+++ Record excerpts

Lemma insert_idx_perm (i : nat) (l : list nat) :
  Permutation (insert_idx before a i l) (i :: l).
Proof.
  induction l as [|j l IH]; simpl; [reflexivity|].
  destruct (before _ _); [reflexivity|].
  rewrite IH. apply perm_swap.
Qed.

Lemma insert_idx_sorted (i : nat) (l : list nat) :
  StronglySorted R l -> StronglySorted R (insert_idx before a i l).
Proof.
  induction 1 as [|j l Hs IH Hj]; simpl.
  - constructor; constructor.
  - destruct (before (nth i a 0%Q) (nth j a 0%Q)) eqn:E.
    + constructor; [constructor; assumption|].
      apply before_true in E. constructor; [exact E|].
      eapply List.Forall_impl; [|exact Hj].
      intros k Hk. unfold R in *. eapply Qle_trans; eassumption.
    + constructor; [exact IH|].
      apply before_false in E.
      eapply Permutation_Forall; [symmetry; apply insert_idx_perm|].
      constructor; assumption.
Qed.

Lemma sort_idx_perm : Permutation (sort_idx before a) (seq 0 (length a)).
Proof.
  unfold sort_idx. induction (seq 0 (length a)) as [|i l IH]; simpl; [reflexivity|].
  rewrite insert_idx_perm, IH. reflexivity.
Qed.

Lemma sort_idx_sorted : StronglySorted R (sort_idx before a).
Proof.
  unfold sort_idx. induction (seq 0 (length a)) as [|i l IH]; simpl.
  - constructor.
  - apply insert_idx_sorted, IH.
Qed.

Lemma strongly_sorted_lookup (l : list nat) :
  StronglySorted R l ->
  forall i j x y, i <= j -> l !! i = Some x -> l !! j = Some y -> R x y.
Proof.
  induction 1 as [|z l Hs IH Hz]; intros i j x y Hij Hx Hy.
  - destruct i; discriminate.
  - destruct i as [|i], j as [|j]; simpl in Hx, Hy; try lia.
    + injection Hx as <-. injection Hy as <-. apply Qle_refl.
    + injection Hx as <-. rewrite List.Forall_forall in Hz. apply Hz.
      apply list_elem_of_In, list_elem_of_lookup. eauto.
    + eapply IH; [|eassumption|eassumption]. lia.
Qed.

End InsertionSort.

Lemma ties_in_order_sound : argsort_sound ties_in_order.
Proof.
  intros a. split; [apply sort_idx_perm|].
  apply strongly_sorted_lookup, sort_idx_sorted.
  - intros x y H. apply Qle_bool_iff, H.
  - intros x y H. apply Qlt_le_weak, Qnot_le_lt. rewrite <- Qle_bool_iff.
    congruence.
Qed.

Lemma table_vectorizer_sound (table : list (string * Q)) :
  vectorizer_sound (table_vectorizer table).
Proof.
  intros [|resume docs] sims; simpl; [discriminate|].
  destruct (negb _ && _); [discriminate|].
  intros [= <-]. apply length_map.
Qed.

Section RankerFacts.
Context {V : Vectorizer} {S : ArgSort}.
Hypothesis V_sound : vectorizer_sound V.
Hypothesis S_sound : argsort_sound S.

Lemma argsort_length (a : list Q) : length (argsort a) = length a.
Proof.
  destruct (S_sound a) as [Hp _].
  rewrite (Permutation_length Hp). apply length_seq.
Qed.

Lemma argsort_in_range (a : list Q) (k idx : nat) :
  argsort a !! k = Some idx -> idx < length a.
Proof.
  intros Hk. destruct (S_sound a) as [Hp _].
  assert (Hin : In idx (seq 0 (length a))).
  { eapply Permutation_in; [exact Hp|].
    apply list_elem_of_In, list_elem_of_lookup. eauto. }
  apply in_seq in Hin. lia.
Qed.

(** A call that gets its similarities runs to the end: it appends one
    scored copy per selected index and returns the new handles. *)
Lemma rank_run (resume_text : string) (jobs : list loc) (top_k : Z) (h : heap)
    (docs : list string) (sims : list Q) :
  corpus resume_text jobs h = Ok docs ->
  similarities docs = Ok sims ->
  let idxs := slice_to top_k (argsort (map Qopp sims)) in
  exists new,
    rank_jobs_by_similarity resume_text jobs top_k h
    = (h ++ new, Ok (seq (length h) (length idxs)))
    /\ length new = length idxs
    /\ length sims = length jobs
    /\ forall k idx, idxs !! k = Some idx ->
         exists j d,
           jobs !! idx = Some j /\ h !! j = Some d
           /\ new !! k = Some (<["score" := VFloat (nth idx sims 0%Q)]> d).
Proof.
  intros Hdocs Hsims idxs.
  assert (Hlen : length sims = length jobs).
  { rewrite (V_sound _ _ Hsims), (corpus_length _ _ _ _ Hdocs). reflexivity. }
  assert (Hlive : forall idx j, jobs !! idx = Some j -> is_Some (h !! j)).
  { unfold corpus in Hdocs. destruct (job_docs jobs h) eqn:E; [|discriminate].
    eapply job_docs_live. exact E. }
  assert (Hidx : Forall (fun idx => exists j d s,
                    jobs !! idx = Some j /\ h !! j = Some d /\ sims !! idx = Some s) idxs).
  { apply List.Forall_forall. intros idx Hin.
    apply list_elem_of_In, list_elem_of_lookup in Hin. destruct Hin as [k Hk].
    assert (Hk' : exists k', argsort (map Qopp sims) !! k' = Some idx).
    { subst idxs. unfold slice_to in Hk.
      destruct (0 <=? top_k)%Z; apply lookup_take_Some in Hk;
        destruct Hk as [Hk _]; eauto. }
    destruct Hk' as [k' Hk']. apply argsort_in_range in Hk'.
    rewrite length_map in Hk'.
    destruct (lookup_lt_is_Some_2 jobs idx) as [j Hj]; [lia|].
    destruct (lookup_lt_is_Some_2 sims idx) as [s Hs]; [lia|].
    destruct (Hlive _ _ Hj) as [d Hd]. exists j, d, s. auto. }
  destruct (rank_loop_run jobs sims h idxs Hidx [] []) as (new & Hrun & Hn & Hnew).
  rewrite app_nil_r in Hrun. simpl in Hrun.
  exists new. unfold rank_jobs_by_similarity. rewrite Hdocs, Hsims.
  fold idxs. rewrite Hrun. auto.
Qed.

Lemma score_at_new (h new : heap) (k : nat) (d : pydict) (q : Q) :
  new !! k = Some (<["score" := VFloat q]> d) ->
  score_at (h ++ new) (length h + k) = Some q.
Proof.
  intros Hk. unfold score_at.
  rewrite lookup_app_r by lia.
  replace (length h + k - length h) with k by lia.
  rewrite Hk, lookup_insert_eq. reflexivity.
Qed.

Lemma sorted_scores_descending (sims : list Q) (n : nat) :
  descending (map (fun idx => nth idx sims 0%Q) (take n (argsort (map Qopp sims)))).
Proof.
  intros i j x y Hij Hx Hy.
  rewrite list_lookup_fmap in Hx, Hy.
  destruct (take n _ !! i) as [a|] eqn:Ea; [|discriminate].
  destruct (take n _ !! j) as [b|] eqn:Eb; [|discriminate].
  injection Hx as <-. injection Hy as <-.
  apply lookup_take_Some in Ea, Eb. destruct Ea as [Ea _], Eb as [Eb _].
  destruct (S_sound (map Qopp sims)) as [_ Hs].
  specialize (Hs i j a b Hij Ea Eb).
  change 0%Q with (Qopp 0) in Hs. rewrite !map_nth in Hs.
  apply Qopp_le_compat in Hs. rewrite !Qopp_involutive in Hs. exact Hs.
Qed.

End RankerFacts.

(** C3 (amended).  For a non-negative [top_k], and whenever the
    vectorizer accepts the corpus, ranking returns
    [min(top_k, len(jobs))] records whose scores do not increase along the
    sequence; in particular it returns nothing when [jobs] is empty or
    [top_k] is zero. *)
Theorem rank_length_and_order {V : Vectorizer} {S : ArgSort}
    (resume_text : string) (jobs : list loc) (top_k : Z) (h : heap)
    (docs : list string) (sims : list Q) :
  vectorizer_sound V -> argsort_sound S ->
  (0 <= top_k)%Z ->
  corpus resume_text jobs h = Ok docs ->
  similarities docs = Ok sims ->
  exists h' ranked scores,
    rank_jobs_by_similarity resume_text jobs top_k h = (h', Ok ranked)
    /\ length ranked = Nat.min (Z.to_nat top_k) (length jobs)
    /\ Forall2 (fun l s => score_at h' l = Some s) ranked scores
    /\ descending scores
    /\ (jobs = [] -> ranked = [])
    /\ (top_k = 0%Z -> ranked = []).
Proof.
  intros HV HS Hk Hdocs Hsims.
  destruct (rank_run HV HS resume_text jobs top_k h docs sims Hdocs Hsims)
    as (new & Hrun & Hnew & Hlen & Hcopies).
  rewrite (slice_to_nonneg _ _ Hk) in Hrun, Hnew, Hcopies.
  set (idxs := take (Z.to_nat top_k) (argsort (map Qopp sims))) in *.
  assert (Hidxs : length idxs = Nat.min (Z.to_nat top_k) (length jobs)).
  { subst idxs. rewrite length_take, (argsort_length HS), length_map, Hlen.
    reflexivity. }
  exists (h ++ new), (seq (length h) (length idxs)),
    (map (fun idx => nth idx sims 0%Q) idxs).
  split; [exact Hrun|]. split; [rewrite length_seq; exact Hidxs|].
  split; [|split; [apply (sorted_scores_descending HS)|split]].
  - apply Forall2_same_length_lookup. split; [rewrite length_seq, length_map; reflexivity|].
    intros k l s Hl Hs. apply lookup_seq in Hl. destruct Hl as [-> Hlt].
    rewrite list_lookup_fmap in Hs.
    destruct (idxs !! k) as [idx|] eqn:Ei; [|discriminate]. injection Hs as <-.
    destruct (Hcopies k idx Ei) as (j & d & _ & _ & Hd).
    eapply score_at_new. exact Hd.
  - intros ->. rewrite Hidxs. simpl. rewrite Nat.min_0_r. reflexivity.
  - intros ->. rewrite Hidxs. reflexivity.
Qed.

++++++

• _Work task_:
Starting at the first line of the records above, please copy every line exactly through the line containing "eapply List.Forall_impl; [|exact Hj].", and stop there.

• _Solution_:
Lemma insert_idx_perm (i : nat) (l : list nat) :
  Permutation (insert_idx before a i l) (i :: l).
Proof.
  induction l as [|j l IH]; simpl; [reflexivity|].
  destruct (before _ _); [reflexivity|].
  rewrite IH. apply perm_swap.
Qed.

Lemma insert_idx_sorted (i : nat) (l : list nat) :
  StronglySorted R l -> StronglySorted R (insert_idx before a i l).
Proof.
  induction 1 as [|j l Hs IH Hj]; simpl.
  - constructor; constructor.
  - destruct (before (nth i a 0%Q) (nth j a 0%Q)) eqn:E.
    + constructor; [constructor; assumption|].
      apply before_true in E. constructor; [exact E|].
      eapply List.Forall_impl; [|exact Hj].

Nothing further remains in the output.